Carolina Areal – Eu fico imaginando, Ranny, o susto que vocês tomaram com toda essa proporção porque, pesquisando mais sobre vocês, eu vi que o clipe oficial de “Acorda pra vida” foi transmitido até na TV aberta da Etiópia. Do Cariri pro mundo, né?! E pra galera que está acompanhando este podcast, a Nazirê é formada pela Ranny que está conversando comigo, Jordânia e Jéssica. Só que Jordânia me confidenciou, Ranny, que cada uma mora numa cidade (risos) diferente na região do Cariri. E eu fiquei pensando como é que é o processo de produção e de criação do grupo já que vocês moram em casas, moram em cidades diferentes. Como é que vocês fazem pra se encontrar, pra produzir e pra poder compor também?

Ranny Ramos – Pois é, essa distância atrapalha um pouco principalmente agora com tudo isso que está acontecendo [pandemia do novo coronavírus], mas a gente sempre dá um jeito, dentro das nossas condições. Sempre compõe alguma coisa. A gente tem um grupo, né, das três, e quando alguma compõe alguma coisa, “ah, eu fiz esse trecho (risos), vê se tu termina, vê se dá pra fazer alguma coisa”. Porque, assim, a gente… não é que toca, mas a gente tenta arranhar um pouco o violão (risos), eu e a Jordânia. A Jéssica já não toca. Digamos que facilita um pouco na hora de compor, mas é muito massa essa troca que  a gente tem. Antes de estar acontecendo tudo isso, a gente sempre marcava um dia na semana pra se encontrar, no final de semana ou, seria na minha casa ou na casa da Jéssica ou na Jordânia. Ou a gente marcava no estúdio pra mostrar alguma composição pra galera que toca com a gente. Aí dava tudo certo (risos).

Carolina Areal – Você comentou agora que arranha no violão, você e Jordânia, e eu já ia perguntar mesmo se vocês já trabalhavam com música antes de formar a Nazirê. Como é que era Jéssica, Ranny e Jordânia antes de Nazirê? Vocês desempenham e vivem, hoje em dia, da banda ou vocês também possuem outras funções, outros trabalhos paralelos ao projeto musical?

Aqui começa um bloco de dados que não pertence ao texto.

(* ===== verification/Extended.v ===== *)
(** The extended query protocol of a frontend session, from
    [internal/proxy/server.go]: [materializeStatement], [handleBind],
    [handleDescribe], [handleClose], [handleExecute], [flushPendingExtended],
    [handleSync], [relayUniform], [relaySync] and the cases of the message loop
    of [serveQueries] that use them.

    The Burrows and what other sessions do to the shared cache of prepared
    statements are oracles over the history of everything done before.  Metrics
    and tracing are left out. *)
From S2P Require Import Prelude.
From S2P Require Import GoStrings.
From S2P Require Import GoNumbers.
From S2P Require Import GoStd.
From S2P Require Import Schema.
From S2P Require Import ShardKey.
From S2P Require Import PgQuery.
From S2P Require Import Router.
From S2P Require Import RoutePlan.
From S2P Require Import CopyRouter.
From S2P Require Import Session.
From S2P Require Import FleetDdl.
From S2P Require Import Wire.
From S2P Require Import TwoPhase.
From S2P Require Import QueryHandler.
From S2P Require Import Fanout.
From S2P Require Import Statements.
From S2P Require Import PooledQuery.

Module extended.
Import schema session fleetddl wire twophase queryhandler statements.

(** * Messages *)

(** A backend message of the extended protocol; those that carry nothing are
    the other messages of [BackendMessage]. *)
Inductive xmessage :=
| Plain (m : BackendMessage)
| ParameterDescription (oids : list Z)
| CopyDataMessage (data : bytes).
#[export] Instance FieldDescription_eq_dec : EqDecision FieldDescription.
Proof. solve_decision. Defined.
#[export] Instance ErrorResponse_eq_dec : EqDecision ErrorResponse.
Proof. solve_decision. Defined.
#[export] Instance BackendMessage_eq_dec : EqDecision BackendMessage.
Proof. solve_decision. Defined.
#[export] Instance xmessage_eq_dec : EqDecision xmessage.
Proof. solve_decision. Defined.

Definition ParseComplete : BackendMessage := OtherMessage "*pgproto3.ParseComplete".
Definition BindComplete : BackendMessage := OtherMessage "*pgproto3.BindComplete".
Definition CloseComplete : BackendMessage := OtherMessage "*pgproto3.CloseComplete".
Definition NoData : BackendMessage := OtherMessage "*pgproto3.NoData".
Definition PortalSuspended : BackendMessage := OtherMessage "*pgproto3.PortalSuspended".

Definition is_error (m : BackendMessage) : bool := match m with ErrorMessage _ => true | _ => false end.
Definition is_message (kind m : BackendMessage) : bool := bool_decide (m = kind).
Definition isParseDone (m : BackendMessage) : bool := is_message ParseComplete m || is_error m.
Definition isBindDone (m : BackendMessage) : bool := is_message BindComplete m || is_error m.
Definition isDescribeDone (m : BackendMessage) : bool :=
  match m with RowDescription _ => true | m => is_message NoData m || is_error m end.
Definition isCloseDone (m : BackendMessage) : bool := is_message CloseComplete m || is_error m.
Definition isExecuteDone (m : BackendMessage) : bool :=
  match m with
  | CommandComplete _ | EmptyQueryResponse | CopyInResponse => true
  | m => is_message PortalSuspended m || is_error m
  end.

Definition plain_of (x : xmessage) : option BackendMessage :=
  match x with Plain m => Some m | _ => None end.
Definition x_firstError (responses : list (list xmessage)) : option ErrorResponse :=
  firstError ((λ r : list xmessage, omap plain_of r) <$> responses).

(** ** Uniform responses *)

Definition asynchronous (x : xmessage) : bool :=
  match x with
  | Plain (NoticeResponse _) | Plain (ParameterStatus _ _) | Plain (NotificationResponse _) => true
  | _ => false
  end.
Definition protocolMessages (messages : list xmessage) : list xmessage :=
  filter (λ x, asynchronous x = false) messages.

(** The Go type of a message, where the comparison uses nothing else. *)
Definition same_message (l r : xmessage) : bool :=
  match l, r with
  | Plain (RowDescription f), Plain (RowDescription g) => sameRowDescription f g
  | ParameterDescription o, ParameterDescription p => bool_decide (o = p)
  | CopyDataMessage _, CopyDataMessage _ => true
  | Plain (ReadyForQuery t), Plain (ReadyForQuery u) => bool_decide (t = u)
  | Plain (ErrorMessage _), Plain (ErrorMessage _) => true
  | Plain (DataRow _), Plain (DataRow _) => true
  | Plain (CommandComplete _), Plain (CommandComplete _) => true
  | Plain EmptyQueryResponse, Plain EmptyQueryResponse => true
  | Plain CopyInResponse, Plain CopyInResponse => true
  | Plain CopyOutResponse, Plain CopyOutResponse => true
  | Plain CopyBothResponse, Plain CopyBothResponse => true
  | Plain (OtherMessage k), Plain (OtherMessage j) => bool_decide (k = j)
  | _, _ => false
  end.
Definition sameProtocolMessages : list xmessage → list xmessage → bool := same_slices same_message.

(** * What a session does *)

(** What a Burrow has sent in answer, and the error of the connection if it
    broke before the answer was complete. *)
Record reply := { got : list xmessage; broken : option string }.
Definition complete (r : reply) : result string (list xmessage) :=
  match broken r with Some e => Err e | None => Ok (got r) end.
Definition unsent (e : string) : reply := {| got := []; broken := Some e |}.

(** A command of the two-phase protocols, messages sent to a Burrow with its
    reply, a statement marked as prepared on the connections of some Burrows, what
    a query without a session does, or the release of the session's connections. *)
Inductive xevent :=
| Command (e : event)
| Exchanged (burrow : string) (ms : list FrontendMessage) (r : reply)
| Marked (burrows : list string) (name : string)
| PoolEvent (e : pooledquery.pool_event)
| Released.

Inductive xoutput :=
| XSend (x : xmessage)
| XUnlockFleetWrites
| XInvalidate (burrows : list string).

Definition of_output (o : output) : xoutput :=
  match o with
  | Send m => XSend (Plain m)
  | UnlockFleetWrites => XUnlockFleetWrites
  | InvalidatePreparedStatements burrows => XInvalidate burrows
  end.
Definition send (m : BackendMessage) : xoutput := XSend (Plain m).
(** [sendExtendedError] *)
Definition extended_error (code message : string) : xoutput := send (ErrorMessage (sql_error code message)).

Definition X (A : Type) : Type := list xevent → list xevent * A.
#[export] Instance X_ret : MRet X := λ A a h, (h, a).
#[export] Instance X_bind : MBind X := λ A B k m h, let '(h, a) := m h in k a h.
Definition record_event (e : xevent) : X () := λ h, (h ++ [e], tt).

(** * State *)

Record portalState := {
  po_sql : string; po_schema : bool; po_target : string; po_routed : bool; po_keyedWrite : bool;
}.
Definition zero_portal : portalState :=
  {| po_sql := ""; po_schema := false; po_target := ""; po_routed := false; po_keyedWrite := false |}.

Record pendingExtended := {
  pe_targets : list string; pe_bind : BindMessage;
  pe_describe : option (byte * string); pe_execute : option (string * Z);
  pe_portalName : string; pe_portal : portalState; pe_statement : statementState;
}.

(** The stream of sharded COPY input, with the fields that do not change. *)
Record copyStreamState := {
  cs_plan : copyrouter.Plan; cs_registry : Registry; cs_burrows : list string; cs_stream : copyrouter.Stream;
}.
(** No plan stands for the zero plan. *)
Record copyState := {
  copyIn : bool; copyTargets : list string; copyPlan : option copyrouter.Plan;
  copyStream : option copyStreamState;
  copyReplicated : bool; copyAborted : bool;
}.
Definition no_copy : copyState := {| copyIn := false; copyTargets := []; copyPlan := None; copyStream := None;
  copyReplicated := false; copyAborted := false |}.

(** [active] is whether the frontend holds a session. *)
Record xstate := {
  base : extendedState; srv : server; active : bool;
  statements_of : gmap string statementState; portals : gmap string portalState;
  failed : bool; pending : option pendingExtended; syncConsumed : bool; copy : copyState;
}.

Ranny Ramos – Fora a Nazirê, eu tenho, sim, os meus projetos (risos) solo. A Jordânia também, a gente sempre compõe alguma coisa assim, a gente sempre comenta até: “eu fiz essa música, mas acho que ela não cai bem pra Nazirê. Acho que eu vou fazer alguma coisa com ela, coisa minha mesmo.” Eu canto, eu faço [apresentações em] barzinhos. Já participei de outros projetos com outras pessoas fora o reggae. A Jordânia também canta na noite. A Jéssica passou um tempo trabalhando como modelo também e eu acho que cada uma tem seus projetos separados. E a gente acha muito massa isso também porque você vai adquirindo mais experiência, conhecendo outras pessoas, outros trabalhos e ajuda bastante também. Mas a Jordânia também - eu não posso deixar de falar isso - a Jordânia (risos), antes dela entrar na Nazirê, nunca tinha cantado na vida, viu?! (Risos) A gente resolveu fazer um teste, né, porque no começo da banda ficou eu e a Jéssica: “não, eu queria que fossem três cantoras e que as três pudessem cantar sozinhas também”. E daí a Jéssica falou que conhecia uma menina, que ela tinha uma voz muito bonita. “Ah, então manda ela aparecer lá no estúdio, no dia que a gente for ensaiar”. A gente fez esse teste. Um teste (risos) que só tinha ela (risos). Enfim, ela passou, né?! Mas ela comentou que nunca tinha cantado na vida, cantava em casa, escrevia algumas coisas, mas participar de uma banda, ela nunca tinha participado. A Jéssica também, antes de entrar na Nazirê, nunca tinha cantado. Cantava em casa só, no banheiro. A única que já tinha participado de outras coisas era só eu mesma. Eu participei de outras bandas, já cheguei a montar também uma banda com outras mulheres, com vocal, mas não deu certo. Porque eu queria que fosse algo diferente, eu queria que fosse essa vibe da Nazirê, em que as três cantassem sozinhas, fizessem letras também, pudessem mostrar as suas composições e tudo. E eu acho que isso tudo fluiu quando as três se encontraram e a Jordania já tinha várias coisas escritas e já chegou mostrando e deu tudo certo.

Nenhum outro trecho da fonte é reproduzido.